(Data under study Opens)

(** The quota is defined for a document on a board with some known
    food: the document has numbers for the four factors and an integer
    for the minimum, and the formula has a value, with these factors,
    that is neither an infinity nor a NaN. *)
Definition quota_defined {Board : Type} {BO : BoardOps Board}
    (doc : list (string * json)) (b : Board) (food : list (Z * Z)) : Prop :=
  exists blob_size covering known_foods global j z t n,
    number_at doc ["Computing"; "Blob Size Factor"] blob_size /\
    number_at doc ["Computing"; "Covering Factor"] covering /\
    number_at doc ["Computing"; "Known Foods Factor"] known_foods /\
    number_at doc ["Computing"; "Global Factor"] global /\
    field (loaded doc) ["Scouters"; "Min"] = Ok j /\ as_int j = Ok z /\
    total_scouters b blob_size covering known_foods global food = Ok t /\
    int_of t = Ok n.

(** [add_scouter] finds a square for a new scouter: some food is known,
    or no touched square of the board has a negative blob. *)
Definition can_spawn {Board : Type} {BO : BoardOps Board} (b : Board)
    (food : list (Z * Z)) : Prop :=
  food <> [] \/ forall x y, is_touched b x y = true -> (0 <= get_blob b x y)%Q.

(** * Properties *)

(** ** Dictionaries *)

Section DictFacts.
Context {V : Type}.
Implicit Types (d : list (string * V)) (k : string) (v : V).

Lemma dict_get_set_same k v d : dict_get k (dict_set k v d) = Some v.
Proof.
  induction d as [|[k' v'] d IH]; simpl.
  - now rewrite String.eqb_refl.
  - destruct (String.eqb k k') eqn:E; simpl; rewrite E; auto.
Qed.

Lemma dict_get_set_other k k' v d :
  k <> k' -> dict_get k (dict_set k' v d) = dict_get k d.
Proof.
  intros N. induction d as [|[k0 v0] d IH]; simpl.
  - apply String.eqb_neq in N. now rewrite N.
  - destruct (String.eqb k' k0) eqn:E; simpl.
    + apply String.eqb_eq in E. subst k0.
      apply String.eqb_neq in N. now rewrite N.
    + now rewrite IH.
Qed.

Lemma keys_set_present k v d :
  dict_get k d <> None -> keys (dict_set k v d) = keys d.
Proof.
  induction d as [|[k0 v0] d IH]; simpl; intros G.
  - congruence.
  - destruct (String.eqb k k0) eqn:E; simpl; auto.
    unfold keys in *. simpl. f_equal. auto.
Qed.

Lemma dict_set_absent k v d :
  dict_get k d = None -> dict_set k v d = d ++ [(k, v)].
Proof.
  induction d as [|[k0 v0] d IH]; simpl; intros G; auto.
  destruct (String.eqb k k0); [discriminate|]. now rewrite IH.
Qed.

Lemma dict_get_none_keys k d : dict_get k d = None <-> ~ In k (keys d).
Proof.
  induction d as [|[k0 v0] d IH]; simpl.
  - tauto.
  - destruct (String.eqb_spec k k0) as [->|N].
    + split; [discriminate | intros G; exfalso; apply G; now left].
    + rewrite IH. split; intros G; [intros [C|C]; [congruence | tauto] | tauto].
Qed.

Lemma dict_get_in k v d : dict_get k d = Some v -> In (k, v) d.
Proof.
  induction d as [|[k0 v0] d IH]; simpl; [discriminate|].
  destruct (String.eqb_spec k k0) as [->|N]; intros G.
  - injection G as ->. now left.
  - right. auto.
Qed.

Lemma dict_del_present k v d :
  dict_get k d = Some v -> exists d', dict_del k d = Ok d'.
Proof.
  induction d as [|[k0 v0] d IH]; simpl; [discriminate|].
  destruct (String.eqb k k0); intros G.
  - eauto.
  - destruct (IH G) as [d' ->]. simpl. eauto.
Qed.

Lemma dict_del_absent k d : dict_get k d = None -> dict_del k d = Raise (KeyError k).
Proof.
  induction d as [|[k0 v0] d IH]; simpl; auto.
  destruct (String.eqb k k0); [discriminate|]. intros G. now rewrite IH.
Qed.

Lemma dict_get_del_other k k' d d' :
  dict_del k' d = Ok d' -> k <> k' -> dict_get k d' = dict_get k d.
Proof.
  revert d'. induction d as [|[k0 v0] d IH]; simpl; intros d' D N; [discriminate|].
  destruct (String.eqb_spec k' k0) as [->|N0].
  - injection D as ->. apply String.eqb_neq in N. now rewrite N.
  - destruct (dict_del k' d) as [r|e]; simpl in D; [|discriminate].
    injection D as <-. simpl. now rewrite (IH r).
Qed.
End DictFacts.

Section DictMap.
Context {V W : Type} (f : V -> W).

Abbreviation on_values := (on_values f).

(Data under study Closes)

Directions
Among the lines above, find those carrying the word "with" and copy them out.

Output
(** The quota is defined for a document on a board with some known
    for the minimum, and the formula has a value, with these factors,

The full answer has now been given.